Australia must prepare for the worst, as Trump up-ends the world as we know it

David Pearl
Malcolm Turnbull speaks to the media after winning the leadership ballot at Parliament House, September, 2015.
Malcolm Turnbull speaks to the media after winning the leadership ballot at Parliament House, September, 2015.

Donald Trump’s announced tariffs on Australian exports of steel and aluminium to the US are likely to come into effect on Thursday AEDT. I suspect he decided against granting Australia an exemption some time ago, which would explain why Anthony Albanese never saw fit to travel to Washington to lobby for one personally.

But in the highly unlikely event that the US President was still open to letting Australia off the hook, former prime minister Malcolm Turnbull’s ill-considered public comments on Trump – comparing him unfavourably with Chinese leader Xi Jinping – would’ve done Australia’s cause no good.

Either way, if Trump ends up pulling the trigger on his threatened tariffs, perhaps he will have done us a favour. It should be received as a much-needed wake up call for the Prime Minister and Peter Dutton, who both appear reluctant to acknowledge that, for better or worse, Trump is up-ending the world as we know it. Our Canadian cousins have been left in no doubt about it, but we – or at least our political leaders – remain in denial.

A lot of attention is focusing on Trump’s remaking of the global security landscape, but the potential implications of his tariff plans for the international economic order have not yet been fully acknowledged. At the heart of this order is the US-China economic relationship. While Washington and Beijing are strategic competitors, in recent decades their economies have become highly integrated.

US President Donald Trump and China's President Xi Jinping attending a business leaders event inside the Great Hall.
US President Donald Trump and China's President Xi Jinping attending a business leaders event inside the Great Hall.

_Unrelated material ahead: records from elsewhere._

(** A negative quantity: the total is assigned, the row is refused. *)
Example order_item_negative_quantity_scenario :
  OrderItem.save noon (line (-2) (dec 1999 (-2)) (dec 100 (-2)))
  = (Raises IntegrityError,
     {| self := OrderItem.mk 1 1 (-2) (dec 1999 (-2)) (dec (-3998) (-2));
        row := None |}).
Proof. reflexivity. Qed.

(** ** OrderItem: saving again, and the size of the total *)

(** A save leaves the object as it was, and the row as it was or
    written. *)
Lemma order_item_model_save_state (env : Env) (s : Stored OrderItem.t) :
  after (Model_save env s) = s \/
  exists r, after (Model_save env s) = {| self := self s; row := Some r |}.
Proof.
  rewrite order_item_model_save.
  destruct (prepare (self s)) as [r | e]; [| now left].
  destruct (execute env r); [now left | right]. now exists r.
Qed.

(** Writing again what was written, or refused, ends the same way. *)
Lemma order_item_model_save_again
    (env1 env2 : Env) (s : Stored OrderItem.t) :
  Model_save env2 (after (Model_save env1 s))
  = (result (Model_save env1 s), after (Model_save env1 s)).
Proof.
  rewrite (order_item_model_save env1 s).
  destruct (prepare (self s)) as [r | e] eqn:Hp.
  - destruct (execute env1 r) as [e |] eqn:He;
      unfold after, result; cbn [fst snd];
      rewrite order_item_model_save; cbn [self]; rewrite Hp;
      change (execute env2 r) with (execute env1 r); rewrite He;
      reflexivity.
  - unfold after, result. cbn [fst snd].
    rewrite order_item_model_save, Hp. reflexivity.
Qed.

(** X13: saving an order item a second time ends as the first save ended
    and changes nothing more: the total is not compounded, and the object
    and its row are what the first save left. *)
Theorem order_item_save_idempotent
    (s : Stored OrderItem.t) (env1 env2 : Env) :
  OrderItem.save env2 (after (OrderItem.save env1 s))
  = (result (OrderItem.save env1 s), after (OrderItem.save env1 s)).
Proof.
  destruct (Decimal.of_int (OrderItem.quantity (self s))
            * OrderItem.price (self s))%D as [d |] eqn:Hmul.
  - rewrite (order_item_save_saves d env1 s Hmul).
    destruct (model_save_totalled d env1 s) as [_ [Hq [Hp _]]].
    assert (Hmul' :
      (Decimal.of_int
         (OrderItem.quantity (self (after (Model_save env1 (totalled d s)))))
       * OrderItem.price (self (after (Model_save env1 (totalled d s)))))%D
      = Some d) by (rewrite Hq, Hp; exact Hmul).
    rewrite (order_item_save_saves d env2 _ Hmul').
    assert (Hsame : totalled d (after (Model_save env1 (totalled d s)))
                    = after (Model_save env1 (totalled d s))).
    { destruct (order_item_model_save_state env1 (totalled d s))
        as [Hs | [r Hs]]; rewrite Hs; reflexivity. }
    rewrite Hsame. apply order_item_model_save_again.
  - rewrite (order_item_save_overflows env1 s Hmul).
    unfold after, result. cbn [snd fst].
    now apply order_item_save_overflows.
Qed.
(** X11: a tile layer whose payload cannot be used is skipped, not fatal:
    when [decodeLayerData] answers null or an empty array the rest of the
    layers load as if the layer were absent.  That is the case of a
    missing payload, of an encoding other than base64, and of a compressed
    base64 payload in a browser without [DecompressionStream]. *)
Theorem X11_unusable_tile_layer_is_skipped
    (env : Browser) (meta : list TilesetMeta) (images : list (Z * Img))
    (layer : Layer) (rest : list Layer) (g : Game) (p : Pending) :
  l_type layer = "tilelayer"%string ->
  (decodeLayerData env layer = Ok None
   \/ decodeLayerData env layer = Ok (Some []) ->
   loadLayers env meta images (layer :: rest) g p
   = loadLayers env meta images rest g p)
  /\ (l_data layer = DataAbsent -> decodeLayerData env layer = Ok None)
  /\ (forall data,
         l_data layer = DataString data ->
         l_encoding layer <> Some "base64"%string ->
         decodeLayerData env layer = Ok None)
  /\ (forall data compression bytes,
         l_data layer = DataString data ->
         l_encoding layer = Some "base64"%string ->
         l_compression layer = Some compression ->
         compression <> ""%string ->
         atob env data = Some bytes ->
         hasDecompressionStream env = false ->
         decodeLayerData env layer = Ok None).
Proof.
  intro Htype. split; [| split; [| split]].
  - intro Hd. cbn [loadLayers]. rewrite Htype. cbn [String.eqb Ascii.eqb].
    change (String.eqb "tilelayer" "tilelayer") with true. cbv iota.
    destruct Hd as [-> | ->]; reflexivity.
  - intro Hd. unfold decodeLayerData. rewrite Hd. reflexivity.
  - intros data Hd He. unfold decodeLayerData. rewrite Hd.
    destruct (is_empty data); [reflexivity |]. cbn [orb].
    destruct (l_encoding layer) as [e |]; [| reflexivity].
    destruct (String.eqb_spec e "base64"); [| reflexivity].
    subst e. contradiction.
  - intros data compression bytes Hd He Hc Hne Ha Hs.
    unfold decodeLayerData, base64ToBytes. rewrite Hd, He, Hc, Ha, Hs.
    destruct (is_empty data); [reflexivity |].
    cbn [orb negb String.eqb].
    change (String.eqb "base64" "base64") with true. cbn [negb].
    destruct compression; [contradiction | reflexivity].
Qed.

(** X11 on a zlib-compressed layer in a browser without
    [DecompressionStream]. *)
Lemma X11_unusable_tile_layer_witness :
  l_type compressed_layer = "tilelayer"%string
  /\ decodeLayerData offline compressed_layer = Ok None
  /\ loadLayers offline [] [] [compressed_layer] initial_game no_pending
     = (initial_game, Ok no_pending).
Proof.
  destruct (X11_unusable_tile_layer_is_skipped offline [] []
              compressed_layer [] initial_game no_pending eq_refl)
    as (Hskip & _ & _ & Hzip).
  assert (Hd : decodeLayerData offline compressed_layer = Ok None).
  { apply (Hzip "AQAAAA=="%string "zlib"%string [1; 0; 0; 0]%Z);
      try reflexivity. discriminate. }
  split; [reflexivity |]. split; [exact Hd |].
  rewrite (Hskip (or_introl Hd)). reflexivity.
Defined.

(** ** Global ids and flip flags *)

Lemma land_high_mask (x : Z) :
  Z.land x (-2147483648) = (x / 2147483648 * 2147483648)%Z.
Proof.
  change (-2147483648)%Z with (Z.lnot (Z.ones 31)).
  rewrite <- Z.ldiff_land, Z.ldiff_ones_r by lia.
  rewrite Z.shiftl_mul_pow2, Z.shiftr_div_pow2 by lia. reflexivity.
Qed.

Lemma land_bit_mask (x hi lo : Z) :
  (0 <= lo)%Z -> (0 <= hi)%Z ->
  Z.land x (Z.land (Z.ones hi) (Z.lnot (Z.ones lo)))
  = ((x mod 2 ^ hi) / 2 ^ lo * 2 ^ lo)%Z.
Proof.
  intros Hlo Hhi.
  rewrite Z.land_assoc, Z.land_ones by lia.
  rewrite <- Z.ldiff_land, Z.ldiff_ones_r by lia.
  rewrite Z.shiftl_mul_pow2, Z.shiftr_div_pow2 by lia. reflexivity.
Qed.
(* ===== verification/_CoqProject ===== *)
-Q . S2P
Prelude.v
CString.v
Users.v
Spinlock.v
Kalloc.v
Vm.v
VmSpace.v
VmUser.v
ProcData.v
Mlfq.v
ProcTable.v
Threads.v
MultiLevel.v
Block.v
Bio.v
Log.v
LogCrash.v
Fs.v
FsPath.v
FsTxn.v
FsBlocks.v
FsFile.v
FsData.v
FsWrite.v
FsDir.v
FsTrunc.v
Ring.v
Pipe.v
Syscall.v
Exec.v
ExecStack.v
File.v
Sysfile.v
FsFrame.v
SysfileRefs.v
SysfileAccess.v
Filters.v
Printf.v
Console.v
Umalloc.v
Shell.v
ShellPrint.v
ShellRun.v
Ide.v
Mkfs.v
MkfsImage.v
MkfsBoot.v
Kbd.v
Trap.v
Bootmain.v
Mp.v
Apic.v
Ls.v
QueueTest.v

Indeed, it’s no exaggeration to say that China’s late 20th-century industrial revolution would not have been possible without access to America’s huge consumer (for Chinese exports) and financial markets (for excess Chinese savings). Under Beijing’s development model, local economic growth was fuelled by exports rather than domestic demand.

The persistently high volume of local savings this resulted in (which could not be absorbed by local investment) has needed an outlet elsewhere, with US bonds and other financial assets proving particularly attractive.

Far from harming the US, China’s economic rise has enormously benefited it.

America’s transformation into a modern, technologically sophisticated economy over the decades leading up to the 2008 global financial crisis would not have worked without access to cheap manufactured exports from China.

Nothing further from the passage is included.